Mothers with singleton pregnancies and without previous preterm delivery in 17 health centres in Oulu from March 1996 Until March 1998, in whom BV was diagnosed by Gram stain of a vaginal swab at the first antenatal visit (at the 12th gestational week) were randomised at Oulu University Hospital to have a one-week course of vaginal clindamycin, or placebo. A follow up sample of Gram stain was taken two weeks after randomisation and at the 30th gestational weeks. Pregnancy outcome data was obtained from hospital records. Primary outcome was preterm birth, and puerperal infectious morbidity the other outcome measure.
During the study period 1956 women were screened, of whom 143 (7.3%) were BV- positive. One hundred and one were randomised. The total preterm birth rate of BV+ women randomised was 9.9% (10/101). Preterm birth occurred in 20.7% (6/29) vs 0% (0/26) according to whether BV persisted or not (P < 0.01). The preterm birth rate was 13.7% (7/51) in the clindamycin group vs 6.0% (3/50) in the placebo group (OR 2.5, 95% CI 0.6-10). BV was cured just after treatment in 17 out of 51 (33%) of the clindamycin- treated patients vs 17 out of 50 (34%) of the placebo- treated patients (OR 1.0, 95% CI 0.4-2.2). There was a difference in puerperal infectious morbidity in patients where BV persisted (31%, 9/29) compared with those in which BV did not persist (7.7%, 1/26) (OR 5.4, 95% CI 1.04-28). Infections were seen in 4/51 (8%) of the clindamycin treated vs 10/50 (20%) of the placebo treated cases, (OR 0.3, 95% CI 0.1-1.2).

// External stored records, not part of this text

(** [Decimal.__str__]: scientific notation as the module prints it. *)
Definition Decimal_chars (d : Decimal) : list ascii :=
  match d with
  | Infinity s => sign_chars s ++ chars "Infinity"
  | NaN s p => sign_chars s ++ chars "NaN" ++ payload_digits p
  | sNaN s p => sign_chars s ++ chars "sNaN" ++ payload_digits p
  | Finite s c e =>
      let int := digits_of_N c in
      let len := Z.of_nat (List.length int) in
      let leftdigits := e + len in
      let dotplace :=
        if (e <=? 0) && (-6 <? leftdigits) then leftdigits else 1 in
      let '(intpart, fracpart) :=
        if dotplace <=? 0 then
          (["0"], "." :: repeat "0" (Z.to_nat (- dotplace)) ++ int)
        else if len <=? dotplace then
          (int ++ repeat "0" (Z.to_nat (dotplace - len)), [])
        else
          (firstn (Z.to_nat dotplace) int,
           "." :: skipn (Z.to_nat dotplace) int) in
      let exp :=
        if leftdigits =? dotplace then []
        else "E" :: signed_digits (leftdigits - dotplace) in
      sign_chars s ++ intpart ++ fracpart ++ exp
  end.

Definition Decimal_str (d : Decimal) : string := text (Decimal_chars d).

Definition parse_sign (l : list ascii) : bool * list ascii :=
  match l with
  | "-" :: r => (true, r)
  | "+" :: r => (false, r)
  | _ => (false, l)
  end.

(** The exponent after the letter E: an optional sign and at least one
    digit, up to the end of the text. *)
Definition parse_exponent (l : list ascii) : option Z :=
  let '(s, r) := parse_sign l in
  let '(ds, rest) := span_digits r in
  match ds, rest with
  | _ :: _, [] =>
      let n := Z.of_N (N_of_digits 0 ds) in Some (if s then - n else n)
  | _, _ => None
  end.

(** The numeric branch of the module's grammar: digits, an optional
    fraction, an optional exponent; at least one digit before the
    exponent. *)
Definition parse_number (s : bool) (l : list ascii) : option Decimal :=
  let '(ip, r1) := span_digits l in
  let '(fp, r2) :=
    match r1 with
    | "." :: r => span_digits r
    | _ => ([], r1)
    end in
  match ip ++ fp with
  | [] => None
  | ds =>
      let c := N_of_digits 0 ds in
      let e := - Z.of_nat (List.length fp) in
      match r2 with
      | [] => Some (Finite s c e)
      | a :: r3 =>
          if Ascii.eqb (lower a) "e" then
            match parse_exponent r3 with
            | Some x => Some (Finite s c (x + e))
            | None => None
            end
          else None
      end
  end.

(** The other branches: an infinity, or a NaN with its diagnostic digits;
    letters in either case. *)
Definition parse_special (s : bool) (l : list ascii) : option Decimal :=
  let low := map lower l in
  if chars_eqb low (chars "inf") || chars_eqb low (chars "infinity")
  then Some (Infinity s)
  else
    match low with
    | "n" :: "a" :: "n" :: diag =>
        if forallb is_digit diag then Some (NaN s (N_of_digits 0 diag))
        else None
    | "s" :: "n" :: "a" :: "n" :: diag =>
        if forallb is_digit diag then Some (sNaN s (N_of_digits 0 diag))
        else None
    | _ => None
    end.

Definition Decimal_of_chars (l : list ascii) : result Decimal :=
  let '(s, r) := parse_sign (remove_char "_" (strip l)) in
  match parse_number s r with
  | Some d => Ok d
  | None =>
      match parse_special s r with
      | Some d => Ok d
      | None => Raise InvalidOperation
      end
  end.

The prevalence of BV was lower than expected in this low risk population, but nevertheless it increased the risk of preterm birth and puerperal infectious morbidity, the risk being highest in cases where BV persisted during pregnancy. Vaginal clindamycin treatment for BV in the first trimester of pregnancy did not appear to reduce the risk of preterm birth or puerperal infections.

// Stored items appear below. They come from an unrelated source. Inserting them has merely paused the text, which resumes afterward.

(** * Virtual Drummer: the pattern generator, embedded and verified

    A shallow embedding of [src/generator/PatternGenerator.ts],
    [src/generator/humanize.ts] and the five style templates
    ([templates/rock.ts], [jazz.ts], [electronic.ts], [latin.ts], [lofi.ts]),
    and of what the rest of the program computes from a pattern: the
    notes of the MIDI export, the transport positions of the audio
    engine, the grid of the pattern display and the samples of the WAV
    export.

    Modelling conventions.
    - A JavaScript [number] is an exact rational ([Q]); comparisons are the
      boolean tests below, so every definition evaluates.  Rounding error,
      NaN and the infinities of IEEE doubles are outside the model.
    - [Math.random()] reads the next value of an oracle [rnd : nat -> Q];
      the number of values consumed so far is the state of the shared
      random source.  "Every outcome of the random source" is a
      quantification over [rnd] (with values in [0, 1) where that matters).
    - The [hits] array that the templates push to is the buffer of the
      template state; [hits.push] appends at its end.
    - [kitStyle] and [timeSignature] are kept as the strings the running
      program sees, so that values outside the declared unions exist. *)

From Stdlib Require Import QArith Qround Qabs Qminmax Lqa Lia ZArith List String Ascii Bool.
From Stdlib Require Import DecimalString DecimalZ DecimalPos Permutation Sorted.
Import ListNotations.

Open Scope string_scope.
Open Scope list_scope.
Open Scope Q_scope.

(** ** Numbers *)

Module Num.

(** [a < b], [a > b], [a >= b], [a === b] on numbers. *)
Definition ltb (a b : Q) : bool := negb (Qle_bool b a).
Definition gtb (a b : Q) : bool := ltb b a.
Definition geb (a b : Q) : bool := Qle_bool b a.
Definition eqb (a b : Q) : bool := Qeq_bool a b.

(** [Math.max], [Math.min], [Math.abs]. *)
Definition max (a b : Q) : Q := if ltb a b then b else a.
Definition min (a b : Q) : Q := if ltb b a then b else a.
Definition abs (a : Q) : Q := if ltb a 0 then - a else a.

(** [Math.round]: the nearest integer, halves towards plus infinity. *)
Definition round (x : Q) : Z := Qfloor (x + (1 # 2)).

(** Truncation towards zero and the remainder operator [x % y], whose
    result takes the sign of [x]. *)
Definition trunc (x : Q) : Z := if ltb x 0 then Qceiling x else Qfloor x.
Definition rem (x y : Q) : Q := x - y * inject_Z (trunc (x / y)).

(** The decimal rendering of an integer inside a template string. *)
Definition toString (z : Z) : string := NilZero.string_of_int (Z.to_int z).

End Num.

确定阴道用克林霉素治疗细菌性阴道病(BV)是否会影响妊娠结局。
1996年3月至1998年3月期间,在奥卢的17个健康中心,单胎妊娠且既往无早产史的母亲,在首次产前检查(妊娠第12周)时通过阴道拭子革兰氏染色诊断为BV,在奥卢大学医院被随机分为接受为期一周的阴道用克林霉素治疗组或安慰剂组。随机分组后两周及妊娠第30周时采集革兰氏染色的随访样本。妊娠结局数据从医院记录中获取。主要结局是早产,另一个结局指标是产褥期感染发病率。
在研究期间,对1956名女性进行了筛查,其中143名(7.3%)为BV阳性。101名被随机分组。随机分组的BV阳性女性的总早产率为9.9%(10/101)。根据BV是否持续存在,早产发生率为20.7%(6/29)对比0%(0/26)(P<0.01)。克林霉素组的早产率为13.7%(7/51),安慰剂组为6.0%(3/50)(比值比2.5,95%可信区间0.6 - 10)。51名接受克林霉素治疗的患者中有17名(33%)在治疗后BV治愈,50名接受安慰剂治疗的患者中有17名(34%)治愈(比值比1.0,95%可信区间0.4 - 2.2)。BV持续存在的患者产褥期感染发病率(31%,9/29)与BV未持续存在的患者(7.7%,1/26)相比存在差异(比值比5.4,95%可信区间1.04 - 28)。克林霉素治疗组4/51(8%)出现感染,安慰剂治疗组10/50(20%)出现感染(比值比0.3,95%可信区间0.1 - 1.2)。
在这个低风险人群中,BV的患病率低于预期,但它仍增加了早产和产褥期感染发病率的风险,在孕期BV持续存在的情况下风险最高。妊娠早期阴道用克林霉素治疗BV似乎并未降低早产或产褥期感染的风险。